Whether oil and gas in Angola and Nigeria, or diamonds or new markets opening such as Burma, there are opportunities in regions that may come with risk, whether hostile or simply unfamiliar? Professional Security suggests. There’s risk, Richard says, wherever there is unrest, of whatever kind, and that can be on the UK mainland as in Yemen, Libya or Afghanistan. Those four principles are the same, whether you are in your hotel room (what do the instructions say on the back of the door about where to evacuate in case of a fire?) or travelling from arrival at the airport. As he says, risk is something we are aware of and act on all the time; we look both ways before we cross the road, whatever city it’s in. This is where a company such as STRIX can step in, he says, to analyse; help to create a matrix of risk, and look at developing risk mitigation processes and procedures, with the proper documents to support it.

Professional Security asked Richard if he wanted to talk in more detail about some aspect of risk; he spoke of travel security, or journey management. He spoke of the employer duty of care, again with a parallel to what we do outside work. A family plans where to go with children; how much money to take, and whether cash or plastic. A business with travelling staff has all manner of things to manage – again, whether they’re in the UK or Russia: “Journey management has to be done properly.” And as for the point that countries, whole regions, might flare up in unrest apparently unexpectedly, Richard says that one thing for Security to do is to watch what is happening, to ‘read the trends’. And he suggests that the best time to do your risk assessment is before travel, so that the traveller is wearing the proper clothes (even for something as straightforward as whether it’s hot or cold). What are the political risks? What if someone is ill? Who can you ring, at an embassy or elsewhere? Professional Security raised the interest shown in export markets by security manufacturers and the Government’s security export strategy launched earlier this year. The first-time visitor, Richard suggests, may stick out like the proverbial sore thumb, and not only not know what are the rules to follow, but may stand out as a target for criminals.

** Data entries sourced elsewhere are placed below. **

Definition with_content (p : DDAPayment) (content : string) : DDAPayment :=
  {| dp_Content := content; dp_AmountCents := dp_AmountCents p;
     dp_Description := dp_Description p; dp_BeneficiaryName := dp_BeneficiaryName p;
     dp_PayerName := dp_PayerName p; dp_BankCode := dp_BankCode p; dp_BankName := dp_BankName p;
     dp_TransactionDate := dp_TransactionDate p |}.
Fixpoint check_payments (l : list DDAPayment) : res (list DDAPayment) :=
  match l with
  | [] => Ok []
  | pay :: rest =>
      let? _ := ValidateContent (dp_Content pay) in
      refuse (dp_AmountCents pay <=? 0)
        with (NewValidationError "amount" "amount must be greater than zero") ;;
      refuse (maxDDADescriptionLen <? len (dp_Description pay))
        with (NewValidationError "description" "description is too long") ;;
      let? out := check_payments rest in
      Ok (with_content pay (TrimSpace (dp_Content pay)) :: out)
  end.

Definition CreatePaymentGroup (tenantID : string) (payments : list DDAPayment)
    (idempotencyKey : string) : dda DDAGroup :=
  do _ <- liftM (requireActiveTenant tenantID) ;;
  abort (blank idempotencyKey)
    with (NewValidationError "idempotency_key" "idempotency key is required") ;;
  abort (bool_decide (payments = []))
    with (NewValidationError "payments" "at least one payment is required") ;;
  abort (maxDDAGroupPayments <? List.length payments)%nat
    with (NewValidationError "payments" "too many payments in a single group") ;;
  do payments <- liftM (check_payments payments) ;;
  let req := {| dgr_TenantID := tenantID; dgr_Payments := payments;
                dgr_IdempotencyKey := idempotencyKey |} in
  do group <- (fun calls =>
    ((calls ++ [CallCreate tenantID req])%list,
     map_err (Wrap "bank create payment group") (bank_create req))) ;;
  abort (blank (dg_ID group))
    with (NewValidationError "group.id" "bank returned no payment group id") ;;
  retM group.

Fixpoint new_group_items (l : list DDAItem) : res (list GroupItem) :=
  match l with
  | [] => Ok []
  | it :: rest =>
      let? di := NewGroupItem it in
      let? out := new_group_items rest in
      Ok (di :: out)
  end.
Definition reconstruct (tenantID : string) (group : DDAGroup) : res PaymentGroup :=
  let? items := new_group_items (dg_Items group) in
  Reconstruct (dg_ID group) tenantID items.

Are companies getting better at mitigating risks, or are the ‘less benign’ parts of the world getting more risky, even as businesses get better? Richard answered that while companies are becoming more aware, they may be cutting manpower to the bare essentials; or paying only lip service to security. He speaks interestingly of what this may mean for the consultant, who works with the business unit or a general manager. Good working relationships are important; but he, the consultant, may come up against resistance. On rare occasions, a conflict may require a call on a more senior manager at the client to decide – because besides that list of four risk factors, Richard speaks also of protecting the security provider’s own assets, besides the risk to the client. He makes the point that journey management ought not be managed by Security; it could be by a travel manager, someone tasked with knowing where everyone is. That may require staff to ring once they land at an airport; that is not the same as putting on social media that you are on holiday – which could invite burglars to your empty home.

What of the future – is it looking more difficult to protect assets? “We have to be like the proverbial Boy Scout,” he says, “we have to be prepared.” If circumstances change, the plan changes, but there has to be a plan to start with.